# [Exercise instructions]
Restate exactly, and only, the lines from the one containing "String c s3 =>" through the end of the entries, keeping both endpoints.

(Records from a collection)

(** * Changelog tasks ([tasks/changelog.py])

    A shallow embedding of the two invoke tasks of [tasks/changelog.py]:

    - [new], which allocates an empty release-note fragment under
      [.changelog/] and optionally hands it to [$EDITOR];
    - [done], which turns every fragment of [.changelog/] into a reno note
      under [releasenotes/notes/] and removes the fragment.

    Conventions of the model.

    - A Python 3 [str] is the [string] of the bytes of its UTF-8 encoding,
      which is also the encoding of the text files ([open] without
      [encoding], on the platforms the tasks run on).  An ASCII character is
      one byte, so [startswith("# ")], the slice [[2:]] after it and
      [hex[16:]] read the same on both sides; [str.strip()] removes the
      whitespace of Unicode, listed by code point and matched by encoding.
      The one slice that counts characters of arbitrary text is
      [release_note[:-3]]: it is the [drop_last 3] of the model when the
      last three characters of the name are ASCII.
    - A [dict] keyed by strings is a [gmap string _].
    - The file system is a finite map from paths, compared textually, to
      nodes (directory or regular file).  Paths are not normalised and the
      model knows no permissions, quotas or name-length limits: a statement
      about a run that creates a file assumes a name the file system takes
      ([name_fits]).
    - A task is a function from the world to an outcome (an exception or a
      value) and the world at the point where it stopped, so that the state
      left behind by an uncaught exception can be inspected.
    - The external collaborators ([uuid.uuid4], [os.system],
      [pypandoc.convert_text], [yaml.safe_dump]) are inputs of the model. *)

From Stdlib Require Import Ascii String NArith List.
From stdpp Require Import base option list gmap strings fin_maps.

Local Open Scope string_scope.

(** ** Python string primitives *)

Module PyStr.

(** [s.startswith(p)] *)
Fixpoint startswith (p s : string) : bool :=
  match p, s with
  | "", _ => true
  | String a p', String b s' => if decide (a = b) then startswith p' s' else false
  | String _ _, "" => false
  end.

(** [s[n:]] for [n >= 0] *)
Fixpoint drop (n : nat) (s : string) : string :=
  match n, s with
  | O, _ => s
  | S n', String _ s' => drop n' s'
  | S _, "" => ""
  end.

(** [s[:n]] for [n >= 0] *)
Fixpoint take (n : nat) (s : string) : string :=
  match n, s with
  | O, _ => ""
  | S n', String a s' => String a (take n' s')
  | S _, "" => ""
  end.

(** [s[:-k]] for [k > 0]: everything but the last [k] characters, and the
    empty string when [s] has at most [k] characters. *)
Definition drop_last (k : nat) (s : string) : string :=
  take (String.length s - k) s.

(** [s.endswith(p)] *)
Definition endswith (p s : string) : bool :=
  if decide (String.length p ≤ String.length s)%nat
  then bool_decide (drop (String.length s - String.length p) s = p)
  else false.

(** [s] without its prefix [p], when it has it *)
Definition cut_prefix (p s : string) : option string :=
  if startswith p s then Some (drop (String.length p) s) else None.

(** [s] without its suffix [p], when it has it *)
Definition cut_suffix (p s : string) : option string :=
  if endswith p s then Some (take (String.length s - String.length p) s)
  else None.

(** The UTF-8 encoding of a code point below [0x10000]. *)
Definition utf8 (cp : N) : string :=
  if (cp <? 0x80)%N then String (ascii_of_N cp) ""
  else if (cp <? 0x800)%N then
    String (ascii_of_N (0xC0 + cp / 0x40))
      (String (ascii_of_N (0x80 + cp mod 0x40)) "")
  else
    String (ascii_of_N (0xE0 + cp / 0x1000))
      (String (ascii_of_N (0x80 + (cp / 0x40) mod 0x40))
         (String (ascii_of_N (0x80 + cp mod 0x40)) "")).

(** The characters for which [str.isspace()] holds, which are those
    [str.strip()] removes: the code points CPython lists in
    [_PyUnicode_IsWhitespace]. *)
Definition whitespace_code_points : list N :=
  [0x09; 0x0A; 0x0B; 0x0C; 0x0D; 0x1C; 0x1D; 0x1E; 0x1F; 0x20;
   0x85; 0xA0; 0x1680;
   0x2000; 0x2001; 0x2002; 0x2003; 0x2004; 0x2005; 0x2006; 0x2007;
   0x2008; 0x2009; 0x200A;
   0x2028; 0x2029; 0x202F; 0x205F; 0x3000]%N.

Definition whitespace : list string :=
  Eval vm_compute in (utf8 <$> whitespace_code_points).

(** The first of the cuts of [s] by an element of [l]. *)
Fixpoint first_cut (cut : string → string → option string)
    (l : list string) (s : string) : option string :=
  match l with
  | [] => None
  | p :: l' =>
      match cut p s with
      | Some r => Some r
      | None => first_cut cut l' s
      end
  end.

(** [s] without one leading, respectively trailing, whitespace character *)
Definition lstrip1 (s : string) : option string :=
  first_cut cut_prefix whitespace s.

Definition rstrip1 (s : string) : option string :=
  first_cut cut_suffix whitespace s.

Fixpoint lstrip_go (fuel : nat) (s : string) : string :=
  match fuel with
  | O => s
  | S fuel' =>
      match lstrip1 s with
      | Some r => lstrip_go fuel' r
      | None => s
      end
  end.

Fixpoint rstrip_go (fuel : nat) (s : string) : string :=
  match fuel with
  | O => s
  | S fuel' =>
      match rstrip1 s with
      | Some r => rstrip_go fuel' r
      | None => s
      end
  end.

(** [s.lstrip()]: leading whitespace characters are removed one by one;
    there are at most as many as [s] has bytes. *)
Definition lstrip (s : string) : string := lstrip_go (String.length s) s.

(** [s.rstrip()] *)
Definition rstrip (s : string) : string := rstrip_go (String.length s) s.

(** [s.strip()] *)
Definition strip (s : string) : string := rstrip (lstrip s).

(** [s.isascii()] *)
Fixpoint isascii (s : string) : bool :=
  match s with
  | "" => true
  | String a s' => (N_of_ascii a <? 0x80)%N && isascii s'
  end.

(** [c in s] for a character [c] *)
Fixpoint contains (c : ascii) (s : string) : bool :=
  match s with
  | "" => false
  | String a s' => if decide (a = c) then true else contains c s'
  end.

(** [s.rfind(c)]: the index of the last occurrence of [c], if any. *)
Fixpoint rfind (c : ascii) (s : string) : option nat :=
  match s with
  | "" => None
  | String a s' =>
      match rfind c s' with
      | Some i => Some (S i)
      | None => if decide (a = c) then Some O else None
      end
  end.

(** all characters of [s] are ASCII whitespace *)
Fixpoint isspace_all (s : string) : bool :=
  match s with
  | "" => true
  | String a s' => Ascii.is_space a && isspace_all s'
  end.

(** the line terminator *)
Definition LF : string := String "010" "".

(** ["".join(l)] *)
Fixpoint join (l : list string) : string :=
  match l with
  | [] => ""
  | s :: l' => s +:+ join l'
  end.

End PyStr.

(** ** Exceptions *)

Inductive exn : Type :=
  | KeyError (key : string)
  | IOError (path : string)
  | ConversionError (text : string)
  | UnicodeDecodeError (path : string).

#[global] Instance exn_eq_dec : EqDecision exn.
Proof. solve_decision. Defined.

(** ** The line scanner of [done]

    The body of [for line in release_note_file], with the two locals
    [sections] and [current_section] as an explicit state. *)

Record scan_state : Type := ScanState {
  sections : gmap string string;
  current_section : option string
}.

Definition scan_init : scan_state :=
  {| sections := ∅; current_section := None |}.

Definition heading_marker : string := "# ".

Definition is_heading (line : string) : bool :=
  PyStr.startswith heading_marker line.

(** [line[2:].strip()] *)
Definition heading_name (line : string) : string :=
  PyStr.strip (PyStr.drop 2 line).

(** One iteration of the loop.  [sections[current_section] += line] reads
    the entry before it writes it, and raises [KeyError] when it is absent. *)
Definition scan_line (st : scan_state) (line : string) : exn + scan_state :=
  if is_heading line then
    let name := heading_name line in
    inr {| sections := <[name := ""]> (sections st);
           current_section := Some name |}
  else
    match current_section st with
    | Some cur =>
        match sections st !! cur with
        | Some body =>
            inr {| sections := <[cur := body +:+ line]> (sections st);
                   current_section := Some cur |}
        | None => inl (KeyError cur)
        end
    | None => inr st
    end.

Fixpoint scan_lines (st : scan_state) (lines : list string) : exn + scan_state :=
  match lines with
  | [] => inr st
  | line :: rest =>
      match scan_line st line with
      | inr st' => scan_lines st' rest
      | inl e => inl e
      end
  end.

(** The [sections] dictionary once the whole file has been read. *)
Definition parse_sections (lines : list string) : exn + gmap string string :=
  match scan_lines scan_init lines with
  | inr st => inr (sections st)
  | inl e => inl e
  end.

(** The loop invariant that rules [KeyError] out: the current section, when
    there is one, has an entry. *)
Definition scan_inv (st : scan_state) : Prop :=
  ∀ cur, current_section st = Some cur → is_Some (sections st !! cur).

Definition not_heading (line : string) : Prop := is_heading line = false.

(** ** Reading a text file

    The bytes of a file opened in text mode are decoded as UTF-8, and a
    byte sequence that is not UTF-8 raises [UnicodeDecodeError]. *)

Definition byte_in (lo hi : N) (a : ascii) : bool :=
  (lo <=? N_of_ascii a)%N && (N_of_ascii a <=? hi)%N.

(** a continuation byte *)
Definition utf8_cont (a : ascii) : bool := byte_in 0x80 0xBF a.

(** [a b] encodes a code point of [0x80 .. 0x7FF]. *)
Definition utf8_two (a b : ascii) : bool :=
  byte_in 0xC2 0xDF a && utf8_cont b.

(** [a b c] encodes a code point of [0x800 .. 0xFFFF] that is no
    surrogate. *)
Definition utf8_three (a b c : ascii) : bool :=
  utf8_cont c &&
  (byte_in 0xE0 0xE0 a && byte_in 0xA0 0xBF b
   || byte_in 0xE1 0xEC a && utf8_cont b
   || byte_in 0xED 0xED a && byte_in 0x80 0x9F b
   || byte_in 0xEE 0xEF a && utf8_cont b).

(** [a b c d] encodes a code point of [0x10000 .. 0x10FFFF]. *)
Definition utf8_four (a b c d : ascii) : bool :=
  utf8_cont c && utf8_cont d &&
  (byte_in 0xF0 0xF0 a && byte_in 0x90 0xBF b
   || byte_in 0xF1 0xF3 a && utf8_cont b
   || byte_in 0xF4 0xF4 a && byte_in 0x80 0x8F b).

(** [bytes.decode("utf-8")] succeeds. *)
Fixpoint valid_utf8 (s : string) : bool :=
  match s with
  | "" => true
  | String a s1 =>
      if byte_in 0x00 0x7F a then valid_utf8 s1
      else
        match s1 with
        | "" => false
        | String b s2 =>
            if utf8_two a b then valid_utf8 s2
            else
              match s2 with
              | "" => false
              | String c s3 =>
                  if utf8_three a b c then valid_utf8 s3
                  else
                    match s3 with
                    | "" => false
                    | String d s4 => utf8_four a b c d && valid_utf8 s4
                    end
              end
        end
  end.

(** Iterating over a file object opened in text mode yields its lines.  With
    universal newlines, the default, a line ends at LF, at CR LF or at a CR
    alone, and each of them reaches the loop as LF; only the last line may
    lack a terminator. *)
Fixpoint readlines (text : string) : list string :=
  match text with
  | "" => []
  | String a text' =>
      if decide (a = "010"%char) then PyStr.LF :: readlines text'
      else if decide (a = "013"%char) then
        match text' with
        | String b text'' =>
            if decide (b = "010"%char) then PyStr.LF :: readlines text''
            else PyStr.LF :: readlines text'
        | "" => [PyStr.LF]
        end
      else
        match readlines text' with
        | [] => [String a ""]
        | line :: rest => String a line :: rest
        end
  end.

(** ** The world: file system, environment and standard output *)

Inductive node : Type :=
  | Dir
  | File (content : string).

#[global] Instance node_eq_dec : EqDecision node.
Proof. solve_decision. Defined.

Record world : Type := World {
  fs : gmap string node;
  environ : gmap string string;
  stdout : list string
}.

# [Exercise solution]
              | String c s3 =>
                  if utf8_three a b c then valid_utf8 s3
                  else
                    match s3 with
                    | "" => false
                    | String d s4 => utf8_four a b c d && valid_utf8 s4
                    end
              end
        end
  end.

(** Iterating over a file object opened in text mode yields its lines.  With
    universal newlines, the default, a line ends at LF, at CR LF or at a CR
    alone, and each of them reaches the loop as LF; only the last line may
    lack a terminator. *)
Fixpoint readlines (text : string) : list string :=
  match text with
  | "" => []
  | String a text' =>
      if decide (a = "010"%char) then PyStr.LF :: readlines text'
      else if decide (a = "013"%char) then
        match text' with
        | String b text'' =>
            if decide (b = "010"%char) then PyStr.LF :: readlines text''
            else PyStr.LF :: readlines text'
        | "" => [PyStr.LF]
        end
      else
        match readlines text' with
        | [] => [String a ""]
        | line :: rest => String a line :: rest
        end
  end.

(** ** The world: file system, environment and standard output *)

Inductive node : Type :=
  | Dir
  | File (content : string).

#[global] Instance node_eq_dec : EqDecision node.
Proof. solve_decision. Defined.

Record world : Type := World {
  fs : gmap string node;
  environ : gmap string string;
  stdout : list string
}.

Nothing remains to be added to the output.